20111104 1018 Global Commodities Related News.

Corn (Source: CME)
US corn futures end higher on lack of farmer selling and outside market support. Farmers have been content to let supplies sit in their bins rather than sell at prices they think are unlikely to decline, traders say. Uncertainty about the US crop is also underpinning the market, although traders say worries about a supply crisis from earlier in the year have faded. Prices were also supported by rallies in numerous asset classes today. Meanwhile, weekly export sales were at the high end of expectations, though Jerry Gidel of North America Risk Management Services notes expectations were low. CBOT December corn ends up 8 1/2c at $6.53 1/2 a bushel.

Wheat (Source: CME)
US wheat futures end higher, joining other agricultural commodities in rallying amid support from higher equities. Wheat was also led higher by corn and soybeans, although wheat had its own support from worries about the hard-red winter wheat crop because of drought in the southern Plains. Lack of farmer selling also helped. However, export demand remains poor, as evidenced by weak weekly sales reported, and world supplies are considered ample. CBOT December wheat ends up 12 1/2c at $6.36/bushel while KCBT December rises 7c to $7.20 and MGEX December adds 6 3/4c to $9.17.

Wheat Plunging as Decade-High Stockpiles Ease World Shortages: Commodities (Source: Bloomberg)
Wheat is heading for the biggest slump in three years as the second-largest harvest on record swells stockpiles, easing shortages that drove global food costs to an all-time high. Prices that plunged 21 percent to $6.295 a bushel this year in Chicago will probably drop as low as $5.90 before the end of December, according to the median estimate of nine analysts and traders surveyed by Bloomberg. Supply in the 12 months ending June 30 will expand 5 percent to 684 million metric tons, boosting inventories to the highest in a decade, the London- based International Grains Council estimates. Production is expanding after last year’s 47 percent price rise led farmers to plant more grain, while Russia and Ukraine recovered from drought that ruined crops. Cheaper wheat will reduce strains caused by rising corn and rice prices and add to pressure on United Nations-monitored food costs that have declined 9 percent from a record in February.

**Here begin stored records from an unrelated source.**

(** * BEASTling: configuration resolution, data readers, document builder, CLI

    A shallow embedding of the Python sources

      - [beastling/configuration.py]      (module [Configuration])
      - [beastling/fileio/datareaders.py] (module [Datareaders])
      - [beastling/beastxml.py]           (module [Beastxml])
      - [beastling/cli.py]                (module [Cli])
      - [beastling/sections.py]           (module [Sections])

    ([get_glottolog_newick] of [configuration.py] is the module
    [Glottolog]), followed by the vocabulary of the statements (modules
    [Spec] and [Terms]), small concrete instances (modules [Examples] and
    [Instances]) and the properties.

    Python exceptions become the [Raise] branch of [result]; the mutable
    attributes of an object become a record that is passed and returned;
    [ET.SubElement (parent, ...)] becomes "return the nodes that are appended
    to [parent]".  Dictionaries whose iteration order is observable are
    association lists in insertion order, sets of taxa are [gset string]. *)

From Stdlib Require Import ZArith String Ascii.
From stdpp Require Import base option list gmap sets strings pretty sorting.

Local Open Scope string_scope.
Local Open Scope list_scope.
Local Open Scope Z_scope.

(** ** Python preliminaries *)

Module Py.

FAO:Higher Supply,Strong Dollar Led To Wheat Price Falls (Source: CME)
World food prices fell to an 11-month low in October, led by sharp price declines in cereals, oils, sugar and dairy products, the United Nation's food body said. The Food and Agriculture Organization's food price index, which measures the monthly change in international prices of a basket of food commodities, averaged 216 points in October, down 4% on the prior month. Still, the body warned that world food prices are "generally higher than last year and remain very volatile." The U.N.'s food index, which has witnessed declines since June, was 9% lower in October than its historic high of 238 points attained in February. "An improved supply outlook for a number of commodities and uncertainty about global economic prospects is putting downward pressure on international prices," the FAO said. International grain prices, as measured by the FAO's cereal index, fell 5% in October to an average of 232 points.
Despite recent severe flooding in Thailand affecting rice production, international price fluctuations have been limited by large reserves, the FAO said. World cereal inventories are estimated to increase by 3.3%, from their reduced opening levels, to 507 million metric tons by the end of the season in 2012, the food agency said. "At this level, the world cereal stocks-to-use ratio for 2011/12 is expected to approach 22%, up only slightly from 2010/11," it said. The FAO sugar price index fell 5% since September to 361 points in October, the FAO said, due to large global supplies. Meanwhile, the FAO oils/fats price index pulled back 6% to 223 points, while the meat and dairy indexes also saw losses.

Rice (Source: CME)
U.S. rice futures continue to slump, ending lower on weak demand and technical selling. Market fell even as most other agriculture commodities rallied. "Poor export demand is offsetting a shorter U.S. crop and flood losses in Thailand," Arkansas Farm Bureau says. CBOT Nov. rice ends down 22c, or 1.4%, to $15.92 per hundredweight. That's down from an intraday high of $17.10 on Oct. 25.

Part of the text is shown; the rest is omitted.